# R-410a pressure, heat mode vs cooling mode



## chrisv2 (Jun 2, 2012)

I tried to research this but my researching mojo must be off, I really could not find a solid answer.

I realize that every mfgr/system is different, but speaking in general terms:

When you have an R-410a heat pump, I understand that in A/C mode the indoor coil is the evaporator and that the smaller copper line is liquid/high pressure and the larger line is vapor.

So, when it is in heat mode, that is reversed -- but are the pressures also reversed? In other words, can that larger copper line when acting as a liquid line for heat mode actually see over 300PSI, like the liquid line in A/C mode can on a hot summer day? Or since it's a larger diameter pipe and it's cold in general, are the pressures simply lower in heat mode? 

Or do I have this totally misunderstood? I guess if anyone has measured a heat pump system pressures in both summer (90 deg F or more) and in winter (20 deg F or less) - I'd be curious as to what the differences are for the copper lines.


----------



## BayouRunner (Feb 5, 2016)

You move your blue hose to the port off of the reversing valve to check the charge for heat. Some units have the valve relocated at another spot. Then charge according the chart inside cover in heat mode. Everything is reversed, your suction line will be hot


----------



## user_12345a (Nov 23, 2014)

In heating mode the entire lineset and indoor coil become the high side.

The low side is between the heating metering device and the compressor inlet in heat mode. (the coil is the low side)

There may be a separate port to check low side in heating mode.

The uninsulated line carries subcooled liquid back to the outdoor unit and the insulated pipe carries hot vapour to the indoor coil.


So hot you'll burn your hand if you touch it in heat mode.

It's not a liquid line because it carries vapour in both modes. 

For heat it's equivalent to the pipe going from the outlet of compressor to the outdoor coil in a straight cool unit.


----------



## chrisv2 (Jun 2, 2012)

Thanks - that helps me understand how it works.
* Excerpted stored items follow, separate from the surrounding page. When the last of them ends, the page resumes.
(** ** Invariant of the thread *)

(** The connection has been given what was read from the owner, and its
    application has taken what was written to the owner. *)
Record tinv (k : K) (c : TCPConnection) : Prop := {
  ti_conn : cinv So Si io ii c;
  ti_written : written c = consumed k;
  ti_taken : taken c = slen (delivered k);
  ti_delivered : agree Si 0 (delivered k);
  ti_sent : Forall (carries So io) (sent k);
  ti_arriving : Forall (carries Si ii) (arriving k);
  ti_since : since k0 k
}.

Record socket_inv (st : K * TCPSpongeSocket A) : Prop := {
  so_fd : fd_num (_thread_data st.2) = td;
  so_open : closed (_thread_data st.2) = false;
  so_eof : eof (_thread_data st.2) = true → consumed st.1 = slen So;
  so_owner : promise So (offered st.1) (owner_done st.1);
  so_adapter : ok (_datagram_adapter st.2);
  so_tcp : ∃ c, _tcp st.2 = Some c ∧ tinv st.1 c
}.

(** The owner has closed its end, if the rule reads from it. *)
Definition owner_gone (r : @Rule K (TCPSpongeSocket A)) (st : K * TCPSpongeSocket A) : Prop :=
  direction r = In → rule_fd r = _thread_data → consumed st.1 = slen So.

Lemma tinv_consumed k c : tinv k c → 0 <= consumed k <= slen So.
Proof using Type.
  intros [Hc <- _ _ _ _ _]. destruct (ci_sender _ _ _ _ _ Hc) as [[] _]. unfold written, stream_in. slia.
Qed.

Lemma tinv_same k k' c : pair_same k k' → tinv k c → tinv k' c.
Proof using HP.
  intros [[= E1 E2 E3] (_ & _ & Ea & Hsi)] []. split; rewrite ?E1, ?E2, ?E3, ?Ea; try done. by etrans.
Qed.

Lemma get_tcp_inv k (s : TCPSpongeSocket A) c : socket_inv (k, s) → get_tcp s = Ok c → tinv k c.
Proof using Type.
  intros [_ _ _ _ _ (c' & Hc & Ht)]. unfold get_tcp. simpl in *. rewrite Hc. by intros <-%Ok_inj.
Qed.

Lemma tcp_value_inv k (s : TCPSpongeSocket A) c : socket_inv (k, s) → tcp_value s = Ok c → tinv k c.
Proof using Type.
  intros [_ _ _ _ _ (c' & Hc & Ht)]. unfold tcp_value. simpl in *. rewrite Hc. by intros <-%Ok_inj.
Qed.

Lemma pair_rest_trans k1 k2 k3 : pair_rest k1 k2 → pair_rest k2 k3 → pair_rest k1 k3.
Proof using HP.
  intros (E1 & E2 & E3 & E4) (F1 & F2 & F3 & F4). split_and!; [congruence..|by etrans].
Qed.

Lemma pair_same_trans k1 k2 k3 : pair_same k1 k2 → pair_same k2 k3 → pair_same k1 k3.
Proof using HP. intros [E1 E2] [F1 F2]. split; [congruence|by eapply pair_rest_trans]. Qed.

(** Consumed bytes stay consumed. *)
Lemma keeps_intro k s k' s' c' :
  socket_inv (k, s) →
  fd_num (_thread_data s') = fd_num (_thread_data s) → closed (_thread_data s') = closed (_thread_data s) →
  (eof (_thread_data s') = true → eof (_thread_data s) = true ∨ consumed k = slen So) →
  ok (_datagram_adapter s') → _tcp s' = Some c' → tinv k' c' → pair_rest k k' → consumed k <= consumed k' →
  keeps socket_inv owner_gone (k, s) (k', s').
Proof using Type.
  intros [Hfd Hop He Hpr _ _] Hfd' Hop' He' Ho' Hc' Ht' (E1 & E2 & _) Hle. simpl in *.
  pose proof (tinv_consumed _ _ Ht') as Hb.
  assert (consumed k = slen So → consumed k' = slen So) as Hall by lia.
  split; [|intros r Hg Hd Hf; simpl in *; auto].
  split; simpl; [congruence|congruence| |by rewrite E1, E2|done|by eexists]. intros [?|?]%He'; auto.
Qed.

(** ** The rules *)

Lemma set_inbound_read c b m :
  0 <= m <= slen (_buffer (inbound_stream c)) → pop_output (inbound_stream c) m = Ok b →
  read_inbound c m = Ok (set_inbound c b, stake m (_buffer (inbound_stream c))).
Proof using Type.
  intros Hm. rewrite pop_output_eq. intros <-%Ok_inj. unfold read_inbound, read_stream, read_out.
  change (StreamReassembler.stream_out (_reassembler (_receiver c))) with (inbound_stream c).
  change (StreamReassembler._output (_reassembler (_receiver c))) with (inbound_stream c).
  rewrite read_eq. rewrite Z.min_l by lia. done.
Qed.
I'm still curious though - if the high side pressure is >300PSI during a hot summer day on A/C mode, will the system also see high pressure like that during a cold winter day on heat mode? Or are the pressures lower when in heating mode?

And if the pressure is still that high, will the larger copper line see that high pressure, above 300PSI?


----------



## chrisv2 (Jun 2, 2012)

I think I found what I was looking for:

http://www.prospex.us/DOCS/HVAC/OEHHM.pdf

So, if the outdoor ambient temp is above 65F then there's a real possibility of the system seeing extremely high pressure, and hitting the high pressure lockout switch.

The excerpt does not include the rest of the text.